Luís Fellipe Santos, de 17 anos, raspou a cabeça depois de vários tratamentos para tentar mudar o cabelo, que o incomodava muito. Hoje, se sente satisfeito, mas ainda assim busca um corpo perfeito. Quando criança, sonhava em ser jogador de futebol. Era “bom de bola”, mas desistiu da ideia porque não passava nos testes em razão da baixa estatura. Quando entrou na adolescência, cresceu e decidiu ganhar músculos. Matriculou-se em uma academia, faz musculação diariamente e toma suplementos alimentares, mas sem qualquer orientação especializada. “Por enquanto, pretendo continuar com a minha rotina, com o que estou fazendo. Não tenho orientação de nutricionista. A questão de alimentação, procuro entender e fazer de acordo com o que possa ser bom para os meus objetivos.”
Para a pediatra Marília Maakaroun, especialista em psiquiatria e psicologia da infância e adolescência, casos como o de Maria Fernanda se enquadram na chamada “ditadura da beleza”. Por isso, é um problema de saúde pública. “Estamos vivendo em uma sociedade que privilegia a beleza, a forma esguia para as meninas e o corpo sarado e musculoso para os meninos. As crianças, desde os primeiros anos da escola, vivenciam a tirania imposta pelo uso de mochilas de marca, celulares de última geração e outros itens de consumo. O poder do modismo imposto pela mídia transtorna aquele que, na busca de si, vivencia transformações que nunca atendem a seus desejos, porque ainda é imaturo, e, muito menos, ao ideal, que é vendido pelas propagandas veiculadas pela televisão.”

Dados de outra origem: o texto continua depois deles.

(** One entry written, at a slot in use or the next one. *)
Lemma written_slots s s' slot e :
  dir_ok s → entry_written s s' slot e → 0 ≤ slot ≤ slots s → slots s' = Z.max (slots s) (slot + 1).
Proof.
  intros Hok Hw Hs. unfold slots, entry_count in *. rewrite (ew_size _ _ _ _ Hw). change DIRECTORY_ENTRY_SIZE with 16 in *.
  pose proof (do_size _ Hok) as [H0 _]. pose proof (Z.div_mod (size (disk_inode (inner s))) 16).
  pose proof (Z.mod_pos_bound (size (disk_inode (inner s))) 16).
  destruct (Z.max_spec (size (disk_inode (inner s))) ((slot + 1) * 16)) as [[? ->]|[? ->]].
  - rewrite Z.div_mul by done. lia.
  - assert (slot + 1 ≤ size (disk_inode (inner s)) / 16); [|lia].
    apply Z.div_le_lower_bound; lia.
Qed.

Lemma dir_written s s' slot e :
  dir_ok s → entry_written s s' slot e → 0 ≤ slot ≤ slots s → slot < MAX_SLOTS →
  (inode_number e ≠ 0 → ∃ n, entry_str e = Some n ∧ dir_map s !! n = None) →
  dir_ok s' ∧ ∀ n x, dir_map s' !! n = Some x ↔ live_entry e = Some (n, x) ∨
    ∃ j, 0 ≤ j < slots s ∧ j ≠ slot ∧ live_entry (slot_entry s j) = Some (n, x).
Proof.
  intros Hok Hw Hs Hmax He. pose proof (written_slots _ _ _ _ Hok Hw Hs) as Hn.
  pose proof (slots_bound s (do_size _ Hok)) as Hb.
  assert (∀ j, 0 ≤ j < slots s' → slot_entry s' j = if decide (j = slot) then e else slot_entry s j) as Hent.
  { intros j Hj. apply (ew_entries _ _ _ _ Hw). lia. }
  assert (dir_ok s') as Hok'.
  { split; try apply Hw.
    - rewrite (ew_mode _ _ _ _ Hw). apply Hok.
    - rewrite (ew_size _ _ _ _ Hw). pose proof (do_size _ Hok). change MAX_SLOTS with (262663 * 64) in Hmax.
      change MAX_FILE_SIZE with (262663 * 64 * 16) in *. lia.
    - intros j Hj. rewrite Hent by done. case_decide; [intros Hl; by destruct (He Hl) as (n & -> & _)|].
      apply (do_names _ Hok). lia.
    - intros i j Hi Hj. rewrite !Hent by done. repeat case_decide; subst; try done; try (apply (do_unique _ Hok); lia).
      + intros Hl Hlj E. destruct (He Hl) as (n & Hstr & Hnone). exfalso.
        apply (dir_map_None s n j Hok Hnone); [lia|done|congruence].
      + intros Hli Hl E. destruct (He Hl) as (n & Hstr & Hnone). exfalso.
        apply (dir_map_None s n i Hok Hnone); [lia|done|congruence]. }
  split; [done|]. intros n x. rewrite dir_map_lookup by done. split.
  - intros (j & Hj & Hl). rewrite Hent in Hl by done. case_decide; [by left|right]. exists j. split_and!; [lia..|done].
  - intros [Hl|(j & Hj & Hne & Hl)].
    + exists slot. split; [lia|]. rewrite Hent, decide_True by (done || lia). done.
    + exists j. split; [lia|]. rewrite Hent, decide_False by (done || lia). done.
Qed.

Segundo a médica, a imagem que o adolescente aspira construir de si é projetada pelo mundo externo, e, portanto, ele acaba sofrendo, com angústia, um conflito entre o que ele é e o que acredita que deva ser. “Essa condição pode adoecer as meninas, que fazem sacrifícios em nome da beleza, conduzindo-as à desnutrição, por meio de quadros clínicos de anorexia e bulimia, com grande infortúnio como desfecho. Os meninos podem passar a utilizar anabolizantes que não moldam, mas deformam os corpos e provocam efeitos deletérios também à saúde.”
Maakaroun salienta que o papel dos pais é fundamental nessa fase de transição. “O adolescente precisa dos aplausos do mundo. Necessita, a todo tempo, de apoio e certeza de que é amado. Se está em busca de si, de sua identidade, precisa ser ajudado a se encontrar, sendo, assim, conduzido a ele mesmo, por meio do reforço positivo dos pares, da escola e da família. Na escola e na família, os adolescentes precisam ouvir os adultos relatarem as próprias dificuldades, os fracassos e os sucessos que os mais velhos enfrentaram, quando tinham a sua idade. O adolescente precisa saber que está saudável, que tudo o que está acontecendo com ele na puberdade é normal. O adolescente também vive o medo da morte na concretude do adulto e, portanto, tem que ser assegurado de sua saúde”, explica.
DIÁLOGO SINCERO
Para os pais, lidar com as mudanças de humor constante e a autossuficiência é uma tarefa árdua. “Os pais também passam pela crise dos adolescentes, porque precisam reformular a sua postura com o filho. Têm de tomar consciência de que eles não são mais crianças e cobram o tempo todo a própria emancipação e a liberdade de ir e vir, além da privacidade de sua existência cotidiana e de seus projetos. Os pais têm de tomar consciência também de que a autonomia do ser humano é um processo de construção que se desenvolve desde a infância e que, gradativa e naturalmente, deve ser concedida na proporção da evolução e do desenvolvimento do sujeito. Então, é preciso que os pais se lembrem de como foi a sua adolescência e as dificuldades que enfrentaram em suas relações com a família e o mundo. A partir disso, deve emergir um diálogo sincero e fundamental, que, se bem conduzido, pode evitar conflitos dolorosos em casa e transformar essa etapa da vida em trampolim para maiores realizações e sucesso do jovem.”